— What to do —
Start with the first line of the data and end with the line that holds "- intros h."; write out each one exactly.

*** Opening Supplied records ***

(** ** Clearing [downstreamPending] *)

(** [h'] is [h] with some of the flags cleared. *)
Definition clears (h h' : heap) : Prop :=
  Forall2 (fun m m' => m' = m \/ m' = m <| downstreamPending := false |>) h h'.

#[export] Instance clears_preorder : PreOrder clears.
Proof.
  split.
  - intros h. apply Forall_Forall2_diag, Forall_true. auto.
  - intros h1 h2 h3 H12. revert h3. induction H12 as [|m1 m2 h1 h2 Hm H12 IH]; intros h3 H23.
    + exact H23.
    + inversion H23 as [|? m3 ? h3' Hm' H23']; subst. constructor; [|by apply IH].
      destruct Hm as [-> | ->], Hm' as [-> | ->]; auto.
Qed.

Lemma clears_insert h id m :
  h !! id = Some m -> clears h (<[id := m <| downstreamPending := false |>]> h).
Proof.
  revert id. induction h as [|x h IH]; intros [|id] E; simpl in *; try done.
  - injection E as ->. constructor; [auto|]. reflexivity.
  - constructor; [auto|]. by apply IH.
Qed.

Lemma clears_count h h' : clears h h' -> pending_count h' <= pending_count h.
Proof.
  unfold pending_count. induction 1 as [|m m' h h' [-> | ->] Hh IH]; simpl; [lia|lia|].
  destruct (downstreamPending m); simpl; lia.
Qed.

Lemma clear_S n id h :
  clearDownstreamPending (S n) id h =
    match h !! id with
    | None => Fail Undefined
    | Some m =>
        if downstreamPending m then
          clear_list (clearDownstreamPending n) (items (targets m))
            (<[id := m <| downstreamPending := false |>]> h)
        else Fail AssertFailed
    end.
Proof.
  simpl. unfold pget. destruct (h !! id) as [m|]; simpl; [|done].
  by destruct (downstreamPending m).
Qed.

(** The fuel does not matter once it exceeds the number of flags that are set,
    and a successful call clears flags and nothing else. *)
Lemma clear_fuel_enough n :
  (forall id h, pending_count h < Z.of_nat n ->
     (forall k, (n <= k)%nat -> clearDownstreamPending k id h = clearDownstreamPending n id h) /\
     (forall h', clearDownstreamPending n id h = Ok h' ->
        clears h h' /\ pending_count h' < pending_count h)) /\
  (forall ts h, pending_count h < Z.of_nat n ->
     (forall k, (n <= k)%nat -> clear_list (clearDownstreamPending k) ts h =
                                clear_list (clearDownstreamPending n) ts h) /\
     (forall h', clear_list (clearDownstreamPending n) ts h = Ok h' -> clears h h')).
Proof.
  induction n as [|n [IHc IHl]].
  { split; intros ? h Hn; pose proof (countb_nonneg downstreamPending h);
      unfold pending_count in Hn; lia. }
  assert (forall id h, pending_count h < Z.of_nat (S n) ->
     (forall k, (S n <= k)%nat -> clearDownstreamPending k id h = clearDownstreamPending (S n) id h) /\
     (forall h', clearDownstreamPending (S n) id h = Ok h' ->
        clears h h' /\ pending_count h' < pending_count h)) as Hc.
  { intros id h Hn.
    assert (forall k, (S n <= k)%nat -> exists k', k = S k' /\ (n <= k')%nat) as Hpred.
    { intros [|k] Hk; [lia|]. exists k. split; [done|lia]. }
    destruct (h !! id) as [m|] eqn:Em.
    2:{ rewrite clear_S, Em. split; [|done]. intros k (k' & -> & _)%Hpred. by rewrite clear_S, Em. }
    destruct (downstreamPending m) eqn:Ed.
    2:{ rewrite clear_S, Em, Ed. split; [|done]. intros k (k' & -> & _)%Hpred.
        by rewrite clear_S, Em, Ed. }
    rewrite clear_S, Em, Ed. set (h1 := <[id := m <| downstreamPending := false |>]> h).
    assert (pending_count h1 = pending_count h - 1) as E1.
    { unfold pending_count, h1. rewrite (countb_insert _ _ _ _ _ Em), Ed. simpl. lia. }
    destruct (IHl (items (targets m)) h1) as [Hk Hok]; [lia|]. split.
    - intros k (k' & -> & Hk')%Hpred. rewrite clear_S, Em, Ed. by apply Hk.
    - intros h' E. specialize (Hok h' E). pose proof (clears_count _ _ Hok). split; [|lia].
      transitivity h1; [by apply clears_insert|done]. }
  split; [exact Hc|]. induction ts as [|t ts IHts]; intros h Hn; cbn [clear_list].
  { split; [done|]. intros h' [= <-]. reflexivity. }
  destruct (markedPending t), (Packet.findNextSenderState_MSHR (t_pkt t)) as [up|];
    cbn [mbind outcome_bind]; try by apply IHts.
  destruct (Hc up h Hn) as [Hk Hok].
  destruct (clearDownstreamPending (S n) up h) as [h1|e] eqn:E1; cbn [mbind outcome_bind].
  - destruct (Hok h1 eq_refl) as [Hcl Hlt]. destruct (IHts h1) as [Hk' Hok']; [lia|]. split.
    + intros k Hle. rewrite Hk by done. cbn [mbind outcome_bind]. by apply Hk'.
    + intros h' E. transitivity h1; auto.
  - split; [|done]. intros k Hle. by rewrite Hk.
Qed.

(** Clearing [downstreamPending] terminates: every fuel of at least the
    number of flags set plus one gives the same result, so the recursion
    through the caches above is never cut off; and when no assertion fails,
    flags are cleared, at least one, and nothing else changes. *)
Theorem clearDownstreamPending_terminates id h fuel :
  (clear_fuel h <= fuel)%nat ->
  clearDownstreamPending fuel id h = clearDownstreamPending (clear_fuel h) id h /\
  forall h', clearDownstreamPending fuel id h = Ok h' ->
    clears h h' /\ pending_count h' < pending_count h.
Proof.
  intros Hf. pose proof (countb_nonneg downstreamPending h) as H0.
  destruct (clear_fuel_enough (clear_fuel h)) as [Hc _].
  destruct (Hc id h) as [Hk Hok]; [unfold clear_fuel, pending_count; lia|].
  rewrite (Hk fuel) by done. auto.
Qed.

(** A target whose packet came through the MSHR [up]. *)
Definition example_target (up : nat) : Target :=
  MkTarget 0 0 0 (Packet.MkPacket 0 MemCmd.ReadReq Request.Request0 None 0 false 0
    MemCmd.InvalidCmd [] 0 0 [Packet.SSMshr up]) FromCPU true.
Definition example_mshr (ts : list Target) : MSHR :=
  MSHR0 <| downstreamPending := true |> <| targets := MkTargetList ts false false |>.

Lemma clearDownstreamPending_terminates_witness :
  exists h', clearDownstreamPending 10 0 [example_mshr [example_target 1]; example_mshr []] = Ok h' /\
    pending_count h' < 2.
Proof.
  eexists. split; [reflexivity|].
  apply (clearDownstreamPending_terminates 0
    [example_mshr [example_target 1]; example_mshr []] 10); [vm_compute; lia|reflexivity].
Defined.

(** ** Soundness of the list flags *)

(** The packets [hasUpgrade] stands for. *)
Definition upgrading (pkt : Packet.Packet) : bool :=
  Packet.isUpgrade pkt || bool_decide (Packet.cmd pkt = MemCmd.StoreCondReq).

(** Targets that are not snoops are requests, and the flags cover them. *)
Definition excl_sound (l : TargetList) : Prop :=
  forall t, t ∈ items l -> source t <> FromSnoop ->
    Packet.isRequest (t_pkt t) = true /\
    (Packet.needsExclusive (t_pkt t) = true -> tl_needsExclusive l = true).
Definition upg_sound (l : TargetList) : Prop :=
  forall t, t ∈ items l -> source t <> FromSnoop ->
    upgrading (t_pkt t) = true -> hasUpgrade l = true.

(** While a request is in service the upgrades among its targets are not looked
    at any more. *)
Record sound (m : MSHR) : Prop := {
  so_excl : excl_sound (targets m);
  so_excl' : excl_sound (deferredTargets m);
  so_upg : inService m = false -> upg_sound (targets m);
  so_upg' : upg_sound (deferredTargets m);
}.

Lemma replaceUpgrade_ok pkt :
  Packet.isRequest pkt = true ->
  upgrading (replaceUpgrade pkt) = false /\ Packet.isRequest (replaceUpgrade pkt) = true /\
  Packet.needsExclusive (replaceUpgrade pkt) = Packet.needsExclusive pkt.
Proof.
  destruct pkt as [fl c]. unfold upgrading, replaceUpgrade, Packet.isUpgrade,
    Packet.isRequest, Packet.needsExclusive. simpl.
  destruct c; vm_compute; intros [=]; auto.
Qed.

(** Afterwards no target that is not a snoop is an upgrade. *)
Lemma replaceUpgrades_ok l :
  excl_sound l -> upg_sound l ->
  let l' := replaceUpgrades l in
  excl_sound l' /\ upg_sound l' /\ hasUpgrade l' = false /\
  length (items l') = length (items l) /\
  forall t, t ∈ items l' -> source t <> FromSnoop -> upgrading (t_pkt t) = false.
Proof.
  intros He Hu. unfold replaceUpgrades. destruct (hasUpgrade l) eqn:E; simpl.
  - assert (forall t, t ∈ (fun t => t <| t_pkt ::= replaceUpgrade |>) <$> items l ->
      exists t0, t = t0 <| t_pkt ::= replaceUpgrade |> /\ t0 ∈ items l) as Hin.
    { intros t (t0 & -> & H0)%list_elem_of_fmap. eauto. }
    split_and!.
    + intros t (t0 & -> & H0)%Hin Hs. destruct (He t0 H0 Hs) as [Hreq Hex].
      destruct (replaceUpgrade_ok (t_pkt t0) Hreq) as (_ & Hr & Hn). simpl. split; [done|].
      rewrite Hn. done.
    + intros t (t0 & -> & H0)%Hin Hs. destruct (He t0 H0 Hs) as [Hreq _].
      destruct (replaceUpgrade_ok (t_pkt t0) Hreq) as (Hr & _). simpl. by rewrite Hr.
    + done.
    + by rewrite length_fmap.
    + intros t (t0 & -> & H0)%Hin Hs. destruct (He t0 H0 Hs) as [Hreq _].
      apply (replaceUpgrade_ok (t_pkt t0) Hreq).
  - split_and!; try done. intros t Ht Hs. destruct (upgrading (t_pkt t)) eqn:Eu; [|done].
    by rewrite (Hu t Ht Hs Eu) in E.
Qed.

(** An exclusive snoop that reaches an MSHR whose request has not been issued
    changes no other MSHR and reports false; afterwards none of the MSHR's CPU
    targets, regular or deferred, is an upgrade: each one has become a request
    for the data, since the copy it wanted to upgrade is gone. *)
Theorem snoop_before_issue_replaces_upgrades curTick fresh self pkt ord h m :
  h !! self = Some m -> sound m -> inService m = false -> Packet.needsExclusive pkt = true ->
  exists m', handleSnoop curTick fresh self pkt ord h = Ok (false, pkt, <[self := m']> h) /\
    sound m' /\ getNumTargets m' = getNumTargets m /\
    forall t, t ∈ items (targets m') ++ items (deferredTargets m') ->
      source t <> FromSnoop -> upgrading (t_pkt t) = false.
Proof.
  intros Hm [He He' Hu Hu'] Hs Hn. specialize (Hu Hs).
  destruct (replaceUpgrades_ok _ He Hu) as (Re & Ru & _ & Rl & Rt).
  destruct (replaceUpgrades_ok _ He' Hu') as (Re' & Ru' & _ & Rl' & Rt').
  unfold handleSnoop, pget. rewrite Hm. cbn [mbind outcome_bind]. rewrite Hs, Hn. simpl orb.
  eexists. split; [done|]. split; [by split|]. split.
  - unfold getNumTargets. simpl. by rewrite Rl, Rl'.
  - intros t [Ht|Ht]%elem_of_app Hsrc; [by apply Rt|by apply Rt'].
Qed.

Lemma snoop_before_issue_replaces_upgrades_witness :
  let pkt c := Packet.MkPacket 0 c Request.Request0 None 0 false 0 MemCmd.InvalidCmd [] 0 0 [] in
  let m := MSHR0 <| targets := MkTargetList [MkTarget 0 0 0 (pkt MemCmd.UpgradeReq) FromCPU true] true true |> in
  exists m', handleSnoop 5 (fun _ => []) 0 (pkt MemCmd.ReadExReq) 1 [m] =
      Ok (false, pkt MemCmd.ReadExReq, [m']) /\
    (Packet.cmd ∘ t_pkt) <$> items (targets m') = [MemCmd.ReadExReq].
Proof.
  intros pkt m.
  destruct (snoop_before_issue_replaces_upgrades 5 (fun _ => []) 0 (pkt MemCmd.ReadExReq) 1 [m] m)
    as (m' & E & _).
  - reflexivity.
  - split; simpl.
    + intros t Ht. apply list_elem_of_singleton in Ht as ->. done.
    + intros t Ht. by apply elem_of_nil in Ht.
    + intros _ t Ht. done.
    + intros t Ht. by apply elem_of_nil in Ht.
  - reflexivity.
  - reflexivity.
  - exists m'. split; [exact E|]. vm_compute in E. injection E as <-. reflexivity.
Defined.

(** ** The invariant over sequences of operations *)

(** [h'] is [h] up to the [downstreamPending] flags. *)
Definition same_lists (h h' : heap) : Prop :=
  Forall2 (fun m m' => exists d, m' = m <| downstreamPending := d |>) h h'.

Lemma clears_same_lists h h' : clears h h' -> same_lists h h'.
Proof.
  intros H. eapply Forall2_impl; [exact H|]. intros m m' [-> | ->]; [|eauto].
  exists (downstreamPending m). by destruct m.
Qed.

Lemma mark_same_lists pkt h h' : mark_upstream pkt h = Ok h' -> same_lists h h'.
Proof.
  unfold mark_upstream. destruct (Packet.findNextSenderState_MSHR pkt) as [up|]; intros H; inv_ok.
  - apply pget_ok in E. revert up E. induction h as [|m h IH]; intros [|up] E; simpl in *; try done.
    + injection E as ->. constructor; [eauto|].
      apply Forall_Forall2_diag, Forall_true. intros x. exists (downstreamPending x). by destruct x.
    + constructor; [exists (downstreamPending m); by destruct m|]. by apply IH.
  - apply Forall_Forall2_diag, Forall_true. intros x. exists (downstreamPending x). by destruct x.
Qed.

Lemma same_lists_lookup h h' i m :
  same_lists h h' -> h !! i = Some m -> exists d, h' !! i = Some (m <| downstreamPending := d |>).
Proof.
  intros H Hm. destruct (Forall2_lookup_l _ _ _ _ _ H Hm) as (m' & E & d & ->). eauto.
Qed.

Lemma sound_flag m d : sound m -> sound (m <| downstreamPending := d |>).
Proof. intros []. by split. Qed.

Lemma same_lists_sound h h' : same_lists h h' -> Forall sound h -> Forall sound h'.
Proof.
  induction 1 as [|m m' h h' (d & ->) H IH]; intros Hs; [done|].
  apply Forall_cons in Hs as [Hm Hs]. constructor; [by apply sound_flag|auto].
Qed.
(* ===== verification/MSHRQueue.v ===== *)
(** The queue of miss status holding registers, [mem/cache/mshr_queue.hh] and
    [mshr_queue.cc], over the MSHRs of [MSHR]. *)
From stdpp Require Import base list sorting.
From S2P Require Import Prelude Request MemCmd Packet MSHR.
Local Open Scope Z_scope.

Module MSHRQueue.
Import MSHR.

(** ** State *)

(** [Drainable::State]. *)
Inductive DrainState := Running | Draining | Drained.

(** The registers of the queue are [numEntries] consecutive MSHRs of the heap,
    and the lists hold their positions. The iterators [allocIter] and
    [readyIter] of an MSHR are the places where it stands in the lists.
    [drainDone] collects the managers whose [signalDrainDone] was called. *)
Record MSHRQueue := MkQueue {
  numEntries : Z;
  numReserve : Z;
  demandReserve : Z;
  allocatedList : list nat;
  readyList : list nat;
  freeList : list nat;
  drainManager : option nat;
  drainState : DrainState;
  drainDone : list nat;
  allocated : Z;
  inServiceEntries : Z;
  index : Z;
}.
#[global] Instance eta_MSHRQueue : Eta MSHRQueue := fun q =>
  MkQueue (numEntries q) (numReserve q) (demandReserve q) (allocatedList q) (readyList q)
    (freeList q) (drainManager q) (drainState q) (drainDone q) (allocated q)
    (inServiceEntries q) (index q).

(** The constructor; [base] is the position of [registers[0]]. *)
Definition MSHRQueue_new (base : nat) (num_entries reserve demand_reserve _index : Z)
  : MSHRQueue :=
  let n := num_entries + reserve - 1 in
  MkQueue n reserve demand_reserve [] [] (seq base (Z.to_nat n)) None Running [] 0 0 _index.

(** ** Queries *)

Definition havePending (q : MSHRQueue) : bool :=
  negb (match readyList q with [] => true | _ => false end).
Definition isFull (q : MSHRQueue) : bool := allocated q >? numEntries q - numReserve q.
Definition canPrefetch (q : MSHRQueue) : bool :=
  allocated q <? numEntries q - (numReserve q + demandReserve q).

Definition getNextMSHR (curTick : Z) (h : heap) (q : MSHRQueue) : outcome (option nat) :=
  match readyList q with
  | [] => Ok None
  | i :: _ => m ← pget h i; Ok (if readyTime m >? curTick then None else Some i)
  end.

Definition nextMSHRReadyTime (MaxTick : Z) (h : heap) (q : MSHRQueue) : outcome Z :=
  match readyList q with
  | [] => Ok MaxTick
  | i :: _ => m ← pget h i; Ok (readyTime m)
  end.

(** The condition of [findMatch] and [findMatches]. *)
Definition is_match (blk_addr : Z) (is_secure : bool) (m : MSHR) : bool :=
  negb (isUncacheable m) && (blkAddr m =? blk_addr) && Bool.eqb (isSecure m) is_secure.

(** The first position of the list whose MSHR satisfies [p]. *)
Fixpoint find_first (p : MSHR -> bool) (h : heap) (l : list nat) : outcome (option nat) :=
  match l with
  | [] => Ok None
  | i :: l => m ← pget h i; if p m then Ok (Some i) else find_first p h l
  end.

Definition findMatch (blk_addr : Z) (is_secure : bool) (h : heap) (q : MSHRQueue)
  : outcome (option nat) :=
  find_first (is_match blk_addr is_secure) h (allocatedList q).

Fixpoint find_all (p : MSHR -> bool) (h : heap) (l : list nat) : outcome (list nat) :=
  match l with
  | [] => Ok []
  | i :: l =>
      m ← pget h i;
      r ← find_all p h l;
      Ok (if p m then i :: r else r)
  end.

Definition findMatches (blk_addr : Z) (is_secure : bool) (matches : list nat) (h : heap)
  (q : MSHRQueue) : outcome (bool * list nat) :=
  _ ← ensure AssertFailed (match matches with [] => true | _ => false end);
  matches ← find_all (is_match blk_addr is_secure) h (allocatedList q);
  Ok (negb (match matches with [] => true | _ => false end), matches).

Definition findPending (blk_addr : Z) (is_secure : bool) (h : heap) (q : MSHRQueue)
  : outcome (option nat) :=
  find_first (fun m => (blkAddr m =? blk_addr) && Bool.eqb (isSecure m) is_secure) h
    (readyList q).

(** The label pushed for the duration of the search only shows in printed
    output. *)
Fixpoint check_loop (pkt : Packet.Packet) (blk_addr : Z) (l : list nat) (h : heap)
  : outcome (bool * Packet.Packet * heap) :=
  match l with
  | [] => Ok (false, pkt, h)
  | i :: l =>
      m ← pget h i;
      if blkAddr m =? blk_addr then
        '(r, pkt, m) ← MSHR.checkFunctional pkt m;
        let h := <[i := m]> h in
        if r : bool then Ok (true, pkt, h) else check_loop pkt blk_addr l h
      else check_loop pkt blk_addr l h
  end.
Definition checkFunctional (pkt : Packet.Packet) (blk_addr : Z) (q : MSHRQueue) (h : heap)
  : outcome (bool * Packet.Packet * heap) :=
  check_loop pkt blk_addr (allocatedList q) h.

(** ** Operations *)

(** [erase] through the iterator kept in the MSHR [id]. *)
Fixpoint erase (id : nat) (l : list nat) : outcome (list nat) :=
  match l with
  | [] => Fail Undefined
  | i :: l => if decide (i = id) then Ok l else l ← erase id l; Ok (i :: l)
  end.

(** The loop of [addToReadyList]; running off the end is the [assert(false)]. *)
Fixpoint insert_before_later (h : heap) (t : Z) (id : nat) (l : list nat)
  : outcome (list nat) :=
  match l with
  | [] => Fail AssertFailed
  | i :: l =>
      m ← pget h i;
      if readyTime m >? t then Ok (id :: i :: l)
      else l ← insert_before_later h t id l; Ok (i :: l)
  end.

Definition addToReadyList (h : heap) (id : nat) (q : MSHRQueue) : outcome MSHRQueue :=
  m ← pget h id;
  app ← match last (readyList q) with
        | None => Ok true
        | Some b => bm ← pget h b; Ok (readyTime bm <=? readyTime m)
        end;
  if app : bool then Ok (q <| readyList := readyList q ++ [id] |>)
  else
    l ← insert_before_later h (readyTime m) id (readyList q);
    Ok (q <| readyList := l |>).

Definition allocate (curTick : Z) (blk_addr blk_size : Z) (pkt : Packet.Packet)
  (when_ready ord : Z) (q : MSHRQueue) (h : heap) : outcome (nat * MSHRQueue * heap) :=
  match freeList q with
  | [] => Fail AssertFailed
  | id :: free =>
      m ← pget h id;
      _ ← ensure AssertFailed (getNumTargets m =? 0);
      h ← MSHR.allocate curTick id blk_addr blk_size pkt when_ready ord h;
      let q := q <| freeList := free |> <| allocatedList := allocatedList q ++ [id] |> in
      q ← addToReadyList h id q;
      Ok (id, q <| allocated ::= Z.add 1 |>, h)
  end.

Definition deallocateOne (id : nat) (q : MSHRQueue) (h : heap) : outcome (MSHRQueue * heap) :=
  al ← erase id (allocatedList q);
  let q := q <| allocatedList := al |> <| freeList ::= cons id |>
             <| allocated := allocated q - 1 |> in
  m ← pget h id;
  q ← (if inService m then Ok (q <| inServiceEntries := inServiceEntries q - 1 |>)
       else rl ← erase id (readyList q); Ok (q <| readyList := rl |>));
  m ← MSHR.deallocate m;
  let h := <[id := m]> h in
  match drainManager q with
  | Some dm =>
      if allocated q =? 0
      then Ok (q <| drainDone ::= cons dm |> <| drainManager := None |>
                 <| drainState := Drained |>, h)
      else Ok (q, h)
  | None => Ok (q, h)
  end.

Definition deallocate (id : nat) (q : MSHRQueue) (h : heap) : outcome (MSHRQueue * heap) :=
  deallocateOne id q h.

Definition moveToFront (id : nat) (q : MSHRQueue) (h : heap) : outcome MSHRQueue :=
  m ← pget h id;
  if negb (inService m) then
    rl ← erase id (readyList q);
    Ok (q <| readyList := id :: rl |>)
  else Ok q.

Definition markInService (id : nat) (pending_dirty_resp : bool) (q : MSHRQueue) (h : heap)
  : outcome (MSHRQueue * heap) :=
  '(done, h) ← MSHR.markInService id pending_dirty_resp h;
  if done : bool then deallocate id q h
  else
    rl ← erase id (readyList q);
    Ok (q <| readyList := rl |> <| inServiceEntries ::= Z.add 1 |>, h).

*** Closing Supplied records ***

— Your response —
(** ** Clearing [downstreamPending] *)

(** [h'] is [h] with some of the flags cleared. *)
Definition clears (h h' : heap) : Prop :=
  Forall2 (fun m m' => m' = m \/ m' = m <| downstreamPending := false |>) h h'.

#[export] Instance clears_preorder : PreOrder clears.
Proof.
  split.
  - intros h. apply Forall_Forall2_diag, Forall_true. auto.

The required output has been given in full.